Items from a dataset
****************

Lemma inside_snoc_other b t c :
  (∀ q, (q + 7 = S (length t))%nat → ¬ occurs (t ++ [c]) (bs "<think>") q) →
  (∀ q, (q + 8 = S (length t))%nat → ¬ occurs (t ++ [c]) (bs "</think>") q) →
  inside_thinking b (t ++ [c]) ↔ inside_thinking b t.
Proof.
  intros Hno Hnc.
  assert (Hc : ∀ q, occurs (t ++ [c]) (bs "</think>") q ↔ occurs t (bs "</think>") q).
  { intros q. split; [|apply occurs_more]. intros H.
    destruct (occurs_snoc _ _ _ _ H) as [|He]; [done|]. by destruct (Hnc q). }
  assert (Ho : ∀ q, occurs (t ++ [c]) (bs "<think>") q ↔ occurs t (bs "<think>") q).
  { intros q. split; [|apply occurs_more]. intros H. destruct (occurs_snoc _ _ _ _ H) as [|He]; [done|].
    by destruct (Hno q). }
  unfold inside_thinking. by setoid_rewrite Hc; setoid_rewrite Ho.
Qed.

(** The automaton that keeps eight bytes decides on the whole text: after any
    text, fed in any chunks, it holds the last eight bytes and is inside exactly when
    the last marker of the text opens, or there is none that closes and it began
    inside. *)
Theorem thinking_state_correct b t1 t2 :
  let st := thinking_state_feed (thinking_state_feed (ThinkingState b []) t1) t2 in
  ts_tail st = last8 (t1 ++ t2) ∧ (ts_inside st = true ↔ inside_thinking b (t1 ++ t2)).
Proof.
  cbn zeta. unfold thinking_state_feed. rewrite <- foldl_app. generalize (t1 ++ t2) as t.
  clear t1 t2. induction t as [|c t [IHt IHi]] using rev_ind.
  { split; [done|]. split; intros H.
    - right. split; [done|]. intros q' H'%occurs_bound. simpl in H'. lia.
    - destruct H as [(q & Hq%occurs_bound & _)|[? _]]; [simpl in Hq; lia|done]. }
  rewrite foldl_app. cbn [foldl]. set (st := foldl _ _ t) in *. clearbody st.
  destruct st as [ins tl]. cbn [ts_tail ts_inside] in *. subst tl.
  unfold thinking_state_step. cbn [ts_tail ts_inside]. rewrite last8_snoc.
  pose proof (tail_ends_occurs (t ++ [c]) ins (bs "<think>") ltac:(vm_compute; lia)) as Ho.
  pose proof (tail_ends_occurs (t ++ [c]) ins (bs "</think>") ltac:(vm_compute; lia)) as Hc.
  rewrite length_app in Ho, Hc. change (length (bs "<think>")) with 7%nat in Ho.
  change (length (bs "</think>")) with 8%nat in Hc. cbn [length] in Ho, Hc.
  destruct (thinking_tail_ends_with _ (bs "<think>")).
  { split; [done|]. destruct (proj1 Ho eq_refl) as [Hl H]. split; [intros _|done].
    eapply inside_snoc_open; [|exact H]. lia. }
  destruct (thinking_tail_ends_with _ (bs "</think>")); cbn [ts_tail ts_inside].
  { split; [done|]. destruct (proj1 Hc eq_refl) as [Hl H]. split; [done|].
    intros Hi. exfalso. eapply inside_snoc_close; [|exact H|exact Hi]. lia. }
  split; [done|]. rewrite inside_snoc_other; [exact IHi| |]; intros q Hq H.
  - enough (false = true) by done. apply Ho. split; [lia|]. by replace (length t + 1 - 7)%nat with q by lia.
  - enough (false = true) by done. apply Hc. split; [lia|]. by replace (length t + 1 - 8)%nat with q by lia.
Qed.

(** ** A complete tool call inside reasoning *)

(** [p] is the first place from [from] on where a tool marker stands. *)
Definition first_marker (t : bytes) (from p : nat) : Prop :=
  (from <= p)%nat ∧ (∃ m, m ∈ tool_starts ∧ occurs t m p)
  ∧ ∀ m q, m ∈ tool_starts → (from <= q)%nat → occurs t m q → (p <= q)%nat.

Lemma find_start_spec t from : (from <= length t)%nat →
  match find_any_tool_start (drop from t) with
  | Some off => first_marker t from (from + off)
  | None => ∀ m q, m ∈ tool_starts → (from <= q)%nat → ¬ occurs t m q
  end.
Proof.
  intros Hf. pose proof (earliest_spec (drop from t) tool_starts) as H. unfold find_any_tool_start.
  assert (Hrw : ∀ s q, (from <= q)%nat → occurs t s q → occurs (drop from t) s (q - from)).
  { intros s q Hq Ho. apply occurs_drop; [done|]. by replace (from + (q - from))%nat with q by lia. }
  destruct (earliest (drop from t) tool_starts) as [off|].
  - destruct H as [(m & Hm & Ho) Hmin]. split_and!; [lia|exists m; split; [done|by apply occurs_drop]|].
    intros x q Hx Hq Hoq. specialize (Hmin x _ Hx (Hrw _ _ Hq Hoq)). lia.
  - intros m q Hm Hq Ho. by eapply H, Hrw.
Qed.

(** A marker that later text completes begins no earlier than the first of the text. *)
Lemma first_marker_more t more p : first_marker t 0 p → first_marker (t ++ more) 0 p.
Proof.
  intros (_ & (m & Hm & Ho) & Hmin). split_and!; [lia|exists m; split; [done|by apply occurs_more]|].
  intros x q Hx _ Hq. destruct (Nat.le_gt_cases p q) as [|Hlt]; [done|exfalso].
  destruct (Nat.le_gt_cases (q + length x) (length t)) as [Hin|Hout].
  { apply occurs_app_l in Hq; [|done]. specialize (Hmin x q Hx ltac:(lia) Hq). lia. }
  pose proof (occurs_bound _ _ _ Ho) as Hb.
  destruct (tool_start_shape m Hm) as (_ & r & -> & _), (tool_start_shape x Hx) as (_ & r' & -> & Hr').
  pose proof (occurs_byte _ _ _ 0 (occurs_more _ more _ _ Ho) ltac:(simpl; lia)) as Hc.
  pose proof (occurs_byte _ _ _ (p - q) Hq ltac:(simpl in *; lia)) as Hc'.
  rewrite Nat.add_0_r in Hc. replace (q + (p - q))%nat with p in Hc' by lia. rewrite Hc in Hc'.
  apply Hr', list_elem_of_In. replace (p - q)%nat with (S (p - q - 1)) in Hc' by lia.
  unfold byte_at in Hc'. cbn [nth] in Hc'. rewrite Hc'. apply nth_In. simpl in Hout. lia.
Qed.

****************

# The problem
Each record above has to be repeated word for word.

# Solution to this exercise
Lemma inside_snoc_other b t c :
  (∀ q, (q + 7 = S (length t))%nat → ¬ occurs (t ++ [c]) (bs "<think>") q) →
  (∀ q, (q + 8 = S (length t))%nat → ¬ occurs (t ++ [c]) (bs "</think>") q) →
  inside_thinking b (t ++ [c]) ↔ inside_thinking b t.
Proof.
  intros Hno Hnc.
  assert (Hc : ∀ q, occurs (t ++ [c]) (bs "</think>") q ↔ occurs t (bs "</think>") q).
  { intros q. split; [|apply occurs_more]. intros H.
    destruct (occurs_snoc _ _ _ _ H) as [|He]; [done|]. by destruct (Hnc q). }
  assert (Ho : ∀ q, occurs (t ++ [c]) (bs "<think>") q ↔ occurs t (bs "<think>") q).
  { intros q. split; [|apply occurs_more]. intros H. destruct (occurs_snoc _ _ _ _ H) as [|He]; [done|].
    by destruct (Hno q). }
  unfold inside_thinking. by setoid_rewrite Hc; setoid_rewrite Ho.
Qed.

(** The automaton that keeps eight bytes decides on the whole text: after any
    text, fed in any chunks, it holds the last eight bytes and is inside exactly when
    the last marker of the text opens, or there is none that closes and it began
    inside. *)
Theorem thinking_state_correct b t1 t2 :
  let st := thinking_state_feed (thinking_state_feed (ThinkingState b []) t1) t2 in
  ts_tail st = last8 (t1 ++ t2) ∧ (ts_inside st = true ↔ inside_thinking b (t1 ++ t2)).
Proof.
  cbn zeta. unfold thinking_state_feed. rewrite <- foldl_app. generalize (t1 ++ t2) as t.
  clear t1 t2. induction t as [|c t [IHt IHi]] using rev_ind.
  { split; [done|]. split; intros H.
    - right. split; [done|]. intros q' H'%occurs_bound. simpl in H'. lia.
    - destruct H as [(q & Hq%occurs_bound & _)|[? _]]; [simpl in Hq; lia|done]. }
  rewrite foldl_app. cbn [foldl]. set (st := foldl _ _ t) in *. clearbody st.
  destruct st as [ins tl]. cbn [ts_tail ts_inside] in *. subst tl.
  unfold thinking_state_step. cbn [ts_tail ts_inside]. rewrite last8_snoc.
  pose proof (tail_ends_occurs (t ++ [c]) ins (bs "<think>") ltac:(vm_compute; lia)) as Ho.
  pose proof (tail_ends_occurs (t ++ [c]) ins (bs "</think>") ltac:(vm_compute; lia)) as Hc.
  rewrite length_app in Ho, Hc. change (length (bs "<think>")) with 7%nat in Ho.
  change (length (bs "</think>")) with 8%nat in Hc. cbn [length] in Ho, Hc.
  destruct (thinking_tail_ends_with _ (bs "<think>")).
  { split; [done|]. destruct (proj1 Ho eq_refl) as [Hl H]. split; [intros _|done].
    eapply inside_snoc_open; [|exact H]. lia. }
  destruct (thinking_tail_ends_with _ (bs "</think>")); cbn [ts_tail ts_inside].
  { split; [done|]. destruct (proj1 Hc eq_refl) as [Hl H]. split; [done|].
    intros Hi. exfalso. eapply inside_snoc_close; [|exact H|exact Hi]. lia. }
  split; [done|]. rewrite inside_snoc_other; [exact IHi| |]; intros q Hq H.
  - enough (false = true) by done. apply Ho. split; [lia|]. by replace (length t + 1 - 7)%nat with q by lia.
  - enough (false = true) by done. apply Hc. split; [lia|]. by replace (length t + 1 - 8)%nat with q by lia.
Qed.

(** ** A complete tool call inside reasoning *)

(** [p] is the first place from [from] on where a tool marker stands. *)
Definition first_marker (t : bytes) (from p : nat) : Prop :=
  (from <= p)%nat ∧ (∃ m, m ∈ tool_starts ∧ occurs t m p)
  ∧ ∀ m q, m ∈ tool_starts → (from <= q)%nat → occurs t m q → (p <= q)%nat.

Lemma find_start_spec t from : (from <= length t)%nat →
  match find_any_tool_start (drop from t) with
  | Some off => first_marker t from (from + off)
  | None => ∀ m q, m ∈ tool_starts → (from <= q)%nat → ¬ occurs t m q
  end.
Proof.
  intros Hf. pose proof (earliest_spec (drop from t) tool_starts) as H. unfold find_any_tool_start.
  assert (Hrw : ∀ s q, (from <= q)%nat → occurs t s q → occurs (drop from t) s (q - from)).
  { intros s q Hq Ho. apply occurs_drop; [done|]. by replace (from + (q - from))%nat with q by lia. }
  destruct (earliest (drop from t) tool_starts) as [off|].
  - destruct H as [(m & Hm & Ho) Hmin]. split_and!; [lia|exists m; split; [done|by apply occurs_drop]|].
    intros x q Hx Hq Hoq. specialize (Hmin x _ Hx (Hrw _ _ Hq Hoq)). lia.
  - intros m q Hm Hq Ho. by eapply H, Hrw.
Qed.

(** A marker that later text completes begins no earlier than the first of the text. *)
Lemma first_marker_more t more p : first_marker t 0 p → first_marker (t ++ more) 0 p.
Proof.
  intros (_ & (m & Hm & Ho) & Hmin). split_and!; [lia|exists m; split; [done|by apply occurs_more]|].
  intros x q Hx _ Hq. destruct (Nat.le_gt_cases p q) as [|Hlt]; [done|exfalso].
  destruct (Nat.le_gt_cases (q + length x) (length t)) as [Hin|Hout].
  { apply occurs_app_l in Hq; [|done]. specialize (Hmin x q Hx ltac:(lia) Hq). lia. }
  pose proof (occurs_bound _ _ _ Ho) as Hb.
  destruct (tool_start_shape m Hm) as (_ & r & -> & _), (tool_start_shape x Hx) as (_ & r' & -> & Hr').
  pose proof (occurs_byte _ _ _ 0 (occurs_more _ more _ _ Ho) ltac:(simpl; lia)) as Hc.
  pose proof (occurs_byte _ _ _ (p - q) Hq ltac:(simpl in *; lia)) as Hc'.
  rewrite Nat.add_0_r in Hc. replace (q + (p - q))%nat with p in Hc' by lia. rewrite Hc in Hc'.
  apply Hr', list_elem_of_In. replace (p - q)%nat with (S (p - q - 1)) in Hc' by lia.
  unfold byte_at in Hc'. cbn [nth] in Hc'. rewrite Hc'. apply nth_In. simpl in Hout. lia.
Qed.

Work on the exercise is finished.